(* ===== verification/Modules.v ===== *)
(** * The builtin modules (log.c, os.c, spawn.c)

    What registering them does to the core object.  The functions behind their
    methods are foreign code, called by number; Log, Os and Spawn say what they
    do. *)

From S2P Require Import Prelude DiTypes Heap Account Object ObjectSpec Callable Roots Deai Event Log.

Definition FN_LOG_WRITE : nat := 20.
Definition FN_FILE_TARGET : nat := 21.
Definition FN_STDERR_TARGET : nat := 22.
Definition FN_GET_LOG_LEVEL : nat := 23.
Definition FN_SET_LOG_LEVEL : nat := 24.
Definition CALL_LOG : call_kind := CallExt 0.
Definition FN_ENV_GET : nat := 25.
Definition FN_ENV_SET : nat := 26.
Definition FN_ENV_UNSET : nat := 27.
Definition FN_GET_HOSTNAME : nat := 28.
Definition FN_SPAWN_RUN : nat := 29.

Section modules.
Context {K : Kernel} {W : World}.

(** [stderr_target] *)
Definition stderr_target : M loc :=
  ls ← di_new_object_with_type ENone;
  _ ← di_set_type ls "deai.builtin.log:StderrTarget";
  di_set_object_dtor ls None;;
  _ ← di_add_method ls (Some "write"%string) FN_LOG_WRITE DI_TYPE_NINT [DI_TYPE_STRING];
  mret ls.

(** [di_init_log]; 192 is [sizeof(struct di_log)]. *)
Definition di_init_log (di : loc) : M unit :=
  r ← di_new_module_with_size di 192 (EFields (FLog 0));
  match r with
  | None => mret tt
  | Some l =>
      _ ← di_set_type l "deai.builtin:LogModule";
      upd_fields l (λ _, FLog DI_LOG_WARN);;
      dtgt ← stderr_target;
      _ ← di_add_member_move l (Some "log_target"%string) (VObject dtgt);
      di_set_object_call l (Some CALL_LOG);;
      _ ← di_add_method l (Some "file_target"%string) FN_FILE_TARGET DI_TYPE_OBJECT [DI_TYPE_STRING; DI_TYPE_BOOL];
      _ ← di_add_method l (Some "stderr_target"%string) FN_STDERR_TARGET DI_TYPE_OBJECT [];
      _ ← di_add_method l (Some "__get_log_level"%string) FN_GET_LOG_LEVEL DI_TYPE_STRING_LITERAL [];
      _ ← di_add_method l (Some "__set_log_level"%string) FN_SET_LOG_LEVEL DI_TYPE_NINT [DI_TYPE_STRING];
      _ ← di_register_module di (Some "log"%string) l;
      mret tt
  end.

(** [di_init_os] *)
Definition di_init_os (di : loc) : M unit :=
  r ← di_new_module di;
  m ← from_opt NullDeref r;
  o ← di_new_object_with_type ENone;
  _ ← di_set_type o "deai.builtin.os:Env";
  _ ← di_add_method o (Some "__get"%string) FN_ENV_GET DI_TYPE_VARIANT [DI_TYPE_STRING];
  _ ← di_add_method o (Some "__set"%string) FN_ENV_SET DI_TYPE_NIL [DI_TYPE_STRING; DI_TYPE_STRING];
  _ ← di_add_method o (Some "__delete"%string) FN_ENV_UNSET DI_TYPE_NIL [DI_TYPE_STRING];
  _ ← di_member m "env" (VObject o);
  _ ← di_add_method m (Some "__get_hostname"%string) FN_GET_HOSTNAME DI_TYPE_STRING_LITERAL [];
  _ ← di_register_module di (Some "os"%string) m;
  mret tt.

(** [di_init_spawn]; [subreaper] is the answer of [prctl].  192 is
    [sizeof(struct di_spawn)]. *)
Definition di_init_spawn (subreaper : Z) (di : loc) : M unit :=
  if negb (Z.eqb subreaper 0) then mret tt
  else
    r ← di_new_module_with_size di 192 ENone;
    m ← from_opt NullDeref r;
    _ ← di_add_method m (Some "run"%string) FN_SPAWN_RUN DI_TYPE_OBJECT [DI_TYPE_ARRAY; DI_TYPE_BOOL];
    _ ← di_register_module di (Some "spawn"%string) m;
    mret tt.
End modules.

(** ** Memory safety and reference accounting *)

Section specs.
Context {K : Kernel} {KO : KernelOk K} {W : World} {WO : WorldOk W}.

Lemma set_call_step E o c {A} (k : M A) Q :
  Strong o ∈ E → spec (Inv E) k Q → spec (Inv E) (di_set_object_call o c;; k) Q.
Proof.
  intros HE Hk. unfold di_set_object_call. eapply triple_bind; [apply upd_ok; [|exact HE]|].
  - intros o'. unfold obj_refs. auto.
  - intros ?. exact Hk.
Qed.

(** A local variable is moved into a member. *)
Lemma move_object_step E o name l {A} (k : M A) Q :
  Strong o ∈ E → spec (Inv E) k Q → spec (Inv (Strong l :: E)) (_ ← di_add_member_move o name (VObject l); k) Q.
Proof. intros HE Hk. step (add_member_move_ok o name (VObject l) E HE). intros ?. exact Hk. Qed.

Lemma emit_event_step E what args {A} (k : M A) Q :
  spec (Inv E) k Q → spec (Inv E) (emit_event what args;; k) Q.
Proof. intros Hk. step (emit_event_ok E). intros ?. exact Hk. Qed.

Lemma new_module_step E di size x {A} (k : loc → M A) Q :
  Strong di ∈ E → ext_refs x = [] →
  (∀ m, spec (Inv (Strong m :: E)) (k m) Q) →
  spec (Inv E) (r ← di_new_module_with_size di size x; m ← from_opt NullDeref r; k m) Q.
Proof.
  intros HE Hx Hk. eapply triple_bind.
  - pose proof (new_module_with_size_ok di size x E HE) as H. rewrite Hx in H. exact H.
  - intros [m|]; [exact (Hk m)|crash].
Qed.

Lemma stderr_target_ok E : spec (Inv E) stderr_target (λ l, Inv (Strong l :: E)).
Proof.
  unfold stderr_target. step (new_object_with_type_ok E ENone). intros l.
  apply set_type_step; [left|]. apply set_dtor_step; [left|]. apply add_method_step; [left|]. ret.
Qed.

Lemma init_log_ok E di : Strong di ∈ E → spec (Inv E) (di_init_log di) (λ _, Inv E).
Proof.
  intros HE. unfold di_init_log. step (new_module_with_size_ok di 192 (EFields (FLog 0)) E HE).
  intros [l|]; [|ret]. apply set_type_step; [left|]. apply upd_fields_step; [left|].
  step (stderr_target_ok (Strong l :: E)). intros d. apply move_object_step; [left|].
  apply set_call_step; [left|]. do 4 (apply add_method_step; [left|]).
  apply move_object_step; [exact HE|]. ret.
Qed.

Lemma init_os_ok E di : Strong di ∈ E → spec (Inv E) (di_init_os di) (λ _, Inv E).
Proof.
  intros HE. apply new_module_step; [exact HE|reflexivity|]. intros m.
  step (new_object_with_type_ok (Strong m :: E) ENone). intros o.
  apply set_type_step; [left|]. do 3 (apply add_method_step; [left|]).
  apply move_object_step; [left|]. apply add_method_step; [left|].
  apply move_object_step; [exact HE|]. ret.
Qed.

Lemma init_spawn_ok E subreaper di : Strong di ∈ E → spec (Inv E) (di_init_spawn subreaper di) (λ _, Inv E).
Proof.
  intros HE. unfold di_init_spawn. destruct (negb _); [ret|].
  apply new_module_step; [exact HE|reflexivity|]. intros m.
  apply add_method_step; [left|]. apply move_object_step; [exact HE|]. ret.
Qed.
End specs.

________________________________________

What to work on: Return a word-for-word copy of the lines above from the one holding "(di_set_object_call o c;; k) Q." through the one holding "step (new_object_with_type_ok (Strong", with both of them included and nothing besides.

Result:
  Strong o ∈ E → spec (Inv E) k Q → spec (Inv E) (di_set_object_call o c;; k) Q.
Proof.
  intros HE Hk. unfold di_set_object_call. eapply triple_bind; [apply upd_ok; [|exact HE]|].
  - intros o'. unfold obj_refs. auto.
  - intros ?. exact Hk.
Qed.

(** A local variable is moved into a member. *)
Lemma move_object_step E o name l {A} (k : M A) Q :
  Strong o ∈ E → spec (Inv E) k Q → spec (Inv (Strong l :: E)) (_ ← di_add_member_move o name (VObject l); k) Q.
Proof. intros HE Hk. step (add_member_move_ok o name (VObject l) E HE). intros ?. exact Hk. Qed.

Lemma emit_event_step E what args {A} (k : M A) Q :
  spec (Inv E) k Q → spec (Inv E) (emit_event what args;; k) Q.
Proof. intros Hk. step (emit_event_ok E). intros ?. exact Hk. Qed.

Lemma new_module_step E di size x {A} (k : loc → M A) Q :
  Strong di ∈ E → ext_refs x = [] →
  (∀ m, spec (Inv (Strong m :: E)) (k m) Q) →
  spec (Inv E) (r ← di_new_module_with_size di size x; m ← from_opt NullDeref r; k m) Q.
Proof.
  intros HE Hx Hk. eapply triple_bind.
  - pose proof (new_module_with_size_ok di size x E HE) as H. rewrite Hx in H. exact H.
  - intros [m|]; [exact (Hk m)|crash].
Qed.

Lemma stderr_target_ok E : spec (Inv E) stderr_target (λ l, Inv (Strong l :: E)).
Proof.
  unfold stderr_target. step (new_object_with_type_ok E ENone). intros l.
  apply set_type_step; [left|]. apply set_dtor_step; [left|]. apply add_method_step; [left|]. ret.
Qed.

Lemma init_log_ok E di : Strong di ∈ E → spec (Inv E) (di_init_log di) (λ _, Inv E).
Proof.
  intros HE. unfold di_init_log. step (new_module_with_size_ok di 192 (EFields (FLog 0)) E HE).
  intros [l|]; [|ret]. apply set_type_step; [left|]. apply upd_fields_step; [left|].
  step (stderr_target_ok (Strong l :: E)). intros d. apply move_object_step; [left|].
  apply set_call_step; [left|]. do 4 (apply add_method_step; [left|]).
  apply move_object_step; [exact HE|]. ret.
Qed.

Lemma init_os_ok E di : Strong di ∈ E → spec (Inv E) (di_init_os di) (λ _, Inv E).
Proof.
  intros HE. apply new_module_step; [exact HE|reflexivity|]. intros m.
  step (new_object_with_type_ok (Strong m :: E) ENone). intros o.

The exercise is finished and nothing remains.